With all this done, I wrote next on those cases in which
freedom of contract did not work for government because of its monopoly power,
and in the rough waters of Bargaining With the State (1993) tried to explain
that, even when the government did produce some net good, it was important to
maximize the total amount of that good by limiting its ability to redistribute
the gain to its friends. Next came my book, Simple Rules for a Complex World (1995),
which sought to develop the basic principles of social organization found in
the earlier works in a way that steered for the most part clear of
constitutional argument, making the case on more general grounds of political
theory. My foray into health care, Mortal Peril: Our Inalienable Right to
Health Care? (1997), picked up on the themes of voluntary contract in a world
in which collective action problems do not run rampant, and argued against the
theme of positive rights—the right to housing, health care, education or
whatever—that have frequently been used to justify massive government
intervention into health care markets. Here this constant effort to create
government cross-subsidies leaves people frightened to oppose any position that
undermines their special benefit, even if they have to pay through the nose to
maintain other programs that work for the benefit of others. It is here that we
see the great dangers of the use of even limited government. Any program of
forced exchanges requires the government to take from A and give to B—thousands
of times over. But in order for this to work, something has to be given back to
the A’s of this world to make it all come out even. The great temptation of the
political fixers is to use a program that is designed to foster
across-the-board social improvements into one that contains a huge dose of
wealth and income redistribution that goes beyond the proper purposes of the
state, but which is so hard to stop in its tracks.

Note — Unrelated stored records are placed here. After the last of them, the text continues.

(** The first row after the descending sort carries a largest total. *)
Lemma sort_values_amount_desc_head (a : Aggregation) k v rest :
  sort_values_amount_desc a = (k, v) :: rest →
  (k, v) ∈ a ∧ ∀ k' v', (k', v') ∈ a → v' ≤ v.
Proof.
  intros Hs.
  assert ((k, v) ∈ a) as Hin.
  { rewrite <- (sort_values_amount_desc_Permutation a), Hs. by left. }
  split; [done|]. intros k' v' Hin'.
  unfold sort_values_amount_desc in Hs.
  pose proof (isort_StronglySorted amount_leb) as Hsorted.
  specialize (Hsorted ltac:(intros x y; unfold amount_leb; rewrite !Z.leb_le; lia)).
  specialize (Hsorted ltac:(intros x y z; unfold amount_leb; rewrite !Z.leb_le; lia)).
  specialize (Hsorted (rev a)).
  assert (isort amount_leb (rev a) = (rev rest ++ [(k, v)])%list) as Hi.
  { rewrite <- (rev_involutive (isort amount_leb (rev a))), Hs. done. }
  rewrite Hi in Hsorted.
  assert ((k', v') ∈ (rev rest ++ [(k, v)])%list) as Hin2.
  { rewrite <- Hi, isort_Permutation, <- Permutation_rev. done. }
  apply elem_of_app in Hin2 as [Hin2|Hin2].
  - pose proof (StronglySorted_app_1_elem_of _ _ _ (k', v') (k, v) Hsorted Hin2)
      as Hle.
    unfold amount_leb in Hle. simpl in Hle. apply Z.leb_le, Hle. by left.
  - apply list_elem_of_singleton in Hin2 as [= -> ->]. lia.
Qed.

Lemma top_key_nil : top_key [] = Raise IndexError.
Proof. reflexivity. Qed.




(** ** The empty filtered frame *)

Lemma page_body_nil :
  page_body [] =
  [ metric_revenue 0; metric_segments 0; metric_avg NaN; chart_segment [];
    chart_day []; chart_industry []; data_table []; chart_month [] ].
Proof. reflexivity. Qed.

Lemma insight_summary_nil (years : list Z) :
  insight_summary years [] = Raise IndexError.
Proof. reflexivity. Qed.

Lemma run_empty (g : Globals) :
  filtered_df (apply_filters g) = [] → run g = (page_body [], Raise IndexError).
Proof. intros E. unfold run. by rewrite E, insight_summary_nil. Qed.

(** C1, as stated, fails: with no year selected the filtered frame is
    empty, the average is [NaN], and [NaN] is the value of the average
    metric on the page. *)
Lemma avg_transaction_nan_counterexample :
  filtered_df (apply_filters g_no_year) = []
  ∧ avg_transaction (filtered_df (apply_filters g_no_year)) = NaN
  ∧ metric_avg NaN ∈ (run g_no_year).1.
Proof.
  split; [reflexivity|]. split; [reflexivity|].
  vm_compute. do 2 right. left.
Qed.

(** C1, amended. On an empty filtered frame the average is [NaN]: it is
    not zero and no other value stands for a missing average; the run
    puts the average metric on the page, with [NaN] as its value. *)
Theorem avg_transaction_empty (g : Globals) :
  filtered_df (apply_filters g) = [] →
  avg_transaction (filtered_df (apply_filters g)) = NaN
  ∧ avg_transaction (filtered_df (apply_filters g)) ≠ Finite (Qmake 0 1)
  ∧ metric_avg NaN ∈ (run g).1.
Proof.
  intros E. rewrite (run_empty g E), E. simpl.
  split; [done|]. split; [done|]. do 2 right. left.
Qed.

Lemma avg_transaction_empty_witness :
  avg_transaction (filtered_df (apply_filters g_no_year)) = NaN
  ∧ avg_transaction (filtered_df (apply_filters g_no_year)) ≠ Finite (Qmake 0 1)
  ∧ metric_avg NaN ∈ (run g_no_year).1.
Proof. apply avg_transaction_empty. reflexivity. Defined.

(** C2. With no year selected the segment aggregation of the sample
    frame is empty, [top_key] raises [IndexError] on it, and the run ends
    with that exception once the metrics, charts and table are on the
    page. *)
Theorem top_key_empty_raises :
  sales_by_segment (filtered_df (apply_filters g_no_year)) = []
  ∧ top_key (sales_by_segment (filtered_df (apply_filters g_no_year)))
    = Raise IndexError
  ∧ run g_no_year = (page_body [], Raise IndexError).
Proof. repeat split. Qed.

(** * Further properties of the script *)

(** ** The filter *)

Lemma filter_impl_sublist {A} (P Q : A → Prop)
    `{∀ x, Decision (P x)} `{∀ x, Decision (Q x)} (l : list A) :
  (∀ x, P x → Q x) → filter P l `sublist_of` filter Q l.
Proof.
  intros HPQ. induction l as [|x l IH]; [done|].
  rewrite !filter_cons.
  destruct (decide (P x)) as [HP|HP].
  - rewrite decide_True by auto. by apply sublist_skip.
  - destruct (decide (Q x)); [by apply sublist_cons|done].
Qed.

(** X1. Filtering twice is filtering by both conditions, in either order;
    and when the second selections are contained in the first, the first
    filter makes no difference. *)
Theorem query_compose (d : DataFrame)
    (Y1 Y2 : list Z) (S1 S2 I1 I2 : list string) :
  query (query d Y1 S1 I1) Y2 S2 I2 = query (query d Y2 S2 I2) Y1 S1 I1
  ∧ ((∀ y, y ∈ Y2 → y ∈ Y1) → (∀ s, s ∈ S2 → s ∈ S1) →
     (∀ i, i ∈ I2 → i ∈ I1) →
     query (query d Y1 S1 I1) Y2 S2 I2 = query d Y2 S2 I2).
Proof.
  rewrite !query_filter, !list_filter_filter. split.
  - apply list_filter_iff. tauto.
  - intros HY HS HI. apply list_filter_iff. intros r. unfold selected.
    split; [tauto|]. intros (Hy & Hs & Hi). auto 10.
Qed.

Lemma query_compose_witness :
  query (query df4 [2023; 2024] ["SegA"; "SegB"] ["Tech"; "Retail"])
        [2023] ["SegA"] ["Tech"]
  = query df4 [2023] ["SegA"] ["Tech"].
Proof.
  apply (proj2 (query_compose df4 [2023; 2024] [2023] ["SegA"; "SegB"]
                  ["SegA"] ["Tech"; "Retail"] ["Tech"]));
    intros x Hx; apply (bool_decide_unpack _);
    repeat (apply elem_of_cons in Hx as [->|Hx]; [by vm_compute|]);
    by apply not_elem_of_nil in Hx.
Defined.

(** X2. Enlarging the selections only adds rows: the rows shown under
    the smaller selections appear, in the same order, among the rows shown
    under the larger ones. *)
Theorem query_monotone (d : DataFrame)
    (Y Y' : list Z) (S S' I I' : list string) :
  (∀ y, y ∈ Y → y ∈ Y') → (∀ s, s ∈ S → s ∈ S') → (∀ i, i ∈ I → i ∈ I') →
  query d Y S I `sublist_of` query d Y' S' I'.
Proof.
  intros HY HS HI. rewrite !query_filter. apply filter_impl_sublist.
  unfold selected. intros r (Hy & Hs & Hi). auto.
Qed.

Lemma query_monotone_witness :
  query df4 [2023] ["SegA"] ["Tech"]
  `sublist_of` query df4 [2023; 2024] ["SegA"; "SegB"] ["Tech"; "Retail"].
Proof.
  apply query_monotone;
    intros x Hx; apply (bool_decide_unpack _);
    repeat (apply elem_of_cons in Hx as [->|Hx]; [by vm_compute|]);
    by apply not_elem_of_nil in Hx.
Defined.

(** X3. The filter returns the whole frame exactly when every row has its
    year, segment and industry among the selections. *)
Theorem query_all_iff (d : DataFrame) (Y : list Z) (S I : list string) :
  query d Y S I = d ↔ Forall (selected Y S I) d.
Proof.
  rewrite query_filter. split.
  - intros E. rewrite <- E. apply Forall_forall.
    by intros r [Hr _]%list_elem_of_filter.
  - apply filter_Forall_id.
Qed.

(** X4. Only the values in a selection matter, not their order or their
    repetitions; and the filter works row by row, so that the filter of
    two frames put end to end is the two filtered frames put end to end. *)
Theorem query_selection_sets (d d' : DataFrame)
    (Y Y' : list Z) (S S' I I' : list string) :
  ((∀ y, y ∈ Y ↔ y ∈ Y') → (∀ s, s ∈ S ↔ s ∈ S') → (∀ i, i ∈ I ↔ i ∈ I') →
   query d Y S I = query d Y' S' I')
  ∧ query (d ++ d') Y S I = (query d Y S I ++ query d' Y S I)%list.
Proof.
  split.
  - intros HY HS HI. rewrite !query_filter. apply list_filter_iff.
    intros r. unfold selected. by rewrite HY, HS, HI.
  - rewrite !query_filter. apply filter_app.
Qed.

Lemma query_selection_sets_witness :
  query df4 [2023; 2023] ["SegB"; "SegA"] ["Tech"]
  = query df4 [2023] ["SegA"; "SegB"; "SegA"] ["Tech"; "Tech"].
Proof.
  apply (proj1 (query_selection_sets df4 [] _ _ _ _ _ _));
    intros x; split; intros Hx; apply (bool_decide_unpack _);
    repeat (apply elem_of_cons in Hx as [->|Hx]; [by vm_compute|]);
    by apply not_elem_of_nil in Hx.
Defined.

Lemma elem_of_query (d : DataFrame) Y S I r :
  r ∈ query d Y S I →
  r ∈ d ∧ Year r ∈ Y ∧ customer_segment r ∈ S ∧ businessindustrytype r ∈ I.
Proof.
  rewrite query_filter, list_elem_of_filter. unfold selected. tauto.
Qed.

(** ** The aggregations *)

Lemma sort_values_categorical_Permutation order (a : Aggregation) :
  sort_values_categorical order a ≡ₚ a.
Proof. apply isort_Permutation. Qed.



(** X6. The keys of the segment and industry aggregations are pairwise
    distinct and in ascending order of their names. *)
Theorem groupby_keys_sorted (d : DataFrame) :
  NoDup (keys (sales_by_segment d))
  ∧ StronglySorted (λ s t, String.leb s t = true) (keys (sales_by_segment d))
  ∧ NoDup (keys (industry_sales d))
  ∧ StronglySorted (λ s t, String.leb s t = true) (keys (industry_sales d)).
Proof.
  unfold sales_by_segment, industry_sales.
  repeat split; try apply keys_groupby_sum_NoDup;
    rewrite keys_groupby_sum;
    apply isort_StronglySorted;
    [apply String.leb_total|apply string_leb_trans
    |apply String.leb_total|apply string_leb_trans].
Qed.


(** X8. The charts of a filtered frame show selected categories only:
    every key of the segment aggregation is a selected segment and every
    key of the industry aggregation a selected industry; and the number of
    distinct segments is at most the number of selected segments and at
    most the number of rows. *)
Theorem filtered_keys_selected (d : DataFrame) (Y : list Z) (S I : list string) :
  (∀ k, k ∈ keys (sales_by_segment (query d Y S I)) → k ∈ S)
  ∧ (∀ k, k ∈ keys (industry_sales (query d Y S I)) → k ∈ I)
  ∧ (total_customers (query d Y S I) ≤ length S)%nat
  ∧ (total_customers (query d Y S I) ≤ length (query d Y S I))%nat.
Proof.
  assert (∀ k, k ∈ map customer_segment (query d Y S I) → k ∈ S) as HS.
  { intros k (r & -> & Hr)%list_elem_of_fmap.
    apply elem_of_query in Hr. tauto. }
  assert (∀ k, k ∈ map businessindustrytype (query d Y S I) → k ∈ I) as HI.
  { intros k (r & -> & Hr)%list_elem_of_fmap.
    apply elem_of_query in Hr. tauto. }
  split; [|split; [|split]].
  - intros k Hk%elem_of_keys_groupby_sum. by apply HS.
  - intros k Hk%elem_of_keys_groupby_sum. by apply HI.
  - unfold total_customers, nunique. apply submseteq_length, NoDup_submseteq.
    + apply NoDup_unique.
    + intros k Hk. rewrite elem_of_unique in Hk. by apply HS.
  - unfold total_customers, nunique.
    rewrite <- (length_map customer_segment (query d Y S I)).
    apply submseteq_length, NoDup_submseteq.
    + apply NoDup_unique.
    + intros k Hk. by rewrite elem_of_unique in Hk.
Qed.

(** ** The loader *)

Lemma dayofweek_range (t : Timestamp) : 0 ≤ dayofweek t < 7.
Proof. unfold dayofweek. apply Z.mod_pos_bound. lia. Qed.

Lemma day_name_code (t : Timestamp) :
  cat_code day_order (day_name t) = Some (Z.to_nat (dayofweek t)).
Proof.
  unfold day_name. pose proof (dayofweek_range t) as Hr.
  assert (Z.to_nat (dayofweek t) < 7)%nat as Hn by lia.
  destruct (Z.to_nat (dayofweek t)) as [|[|[|[|[|[|[|n]]]]]]];
    [reflexivity..|lia].
Qed.

Lemma cat_code_Some_elem_of order s n : cat_code order s = Some n → s ∈ order.
Proof. intros H%cat_code_Some. by eapply list_elem_of_lookup_2. Qed.

Lemma day_name_in_order (t : Timestamp) : day_name t ∈ day_order.
Proof. eapply cat_code_Some_elem_of, day_name_code. Qed.



Lemma day_order_NoDup : NoDup day_order.
Proof. apply (bool_decide_unpack _). by vm_compute. Qed.

Lemma day_order_sorted :
  StronglySorted (λ s t, cat_leb day_order s t = true) day_order.
Proof. apply (bool_decide_unpack _). by vm_compute. Qed.

(** X10. The keys of the weekday aggregation of a filtered frame are the
    day names that occur in that frame, from Monday to Sunday; a day
    without rows is left out. *)
Theorem sales_by_day_week_order
    (sheet : list RawRow) (Y : list Z) (S I : list string) :
  keys (sales_by_day (query (load_data sheet) Y S I)) =
    filter (λ n, n ∈ map Day_Name (query (load_data sheet) Y S I)) day_order.
Proof.
  unfold sales_by_day.
  rewrite sort_values_categorical_keys.
  - apply list_filter_iff. intros n. apply elem_of_keys_groupby_sum.
  - apply day_order_NoDup.
  - apply day_order_sorted.
  - apply keys_groupby_sum_NoDup.
  - intros k Hk. rewrite elem_of_keys_groupby_sum in Hk.
    apply list_elem_of_fmap in Hk as (r & -> & Hr).
    pose proof (elem_of_sublist _ _ _ Hr (query_sublist _ Y S I)) as Hr'.
    apply list_elem_of_fmap in Hr' as (x & -> & _).
    apply day_name_in_order.
Qed.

Even as I write this essay, the Medicare program thrives on
implicit transfers, but does little to create any valuable public good. The
middle ground is the place where we want to be, but it is very hard to maintain
footing, especially in the absence of any real consensus as to what governments
ought to do.
Principles for A Free Society—Reconciling Individual Liberty
with the Common Good (1998), further elaborates on the theme of how a system of
private property and free markets can be consistent with the common good and
explores in great detail an issue that I had overlooked in earlier writings:
when does it make sense to keep the commons in the long run, be it with water
or common carriers and network industries? The issue has indeed sparked a lot
of work on my part about intellectual property, when does it begin and leave
off, so that we know what always should be, and will become part of some public
domain commons.
And finally, in Skepticism and Freedom: A Modern Case for
Classical Liberalism (2003), I seek to summarize earlier work and explain in
detail why the fads and fancies of academic life on matters of moral
relativism, conceptual doubt, preference formation, and behavioral economics do
not undermine the classical liberal synthesis, with strong individual rights and
a takings power with just compensation that I had worked so long to put
together.
All in all, there is clearly a strong libertarian streak in
what I write. The rules on force and fraud are the first improvement that any
sensible system will seek to make from a state of nature. But if the logic of
takings and forced exchanges is correct, then libertarian thinking is only the
first leg of a more comprehensive theory that has to explain the deviations
from the libertarian principle as well as conformity to it. I hope that the mix
I have put forth will attract attacks from the left, on the ground that it is
too hostile to state intervention, and from the right on the ground that it
leaves too much to state power. Now that I have hit 60, but still continue to
write, the thought that I might be a “moderate” after all has some great appeal.
But others will have to decide whether the intellectual
positions that I have sought to put together stand firm or fall like a house of
cards. I’ll let others calculate the odds.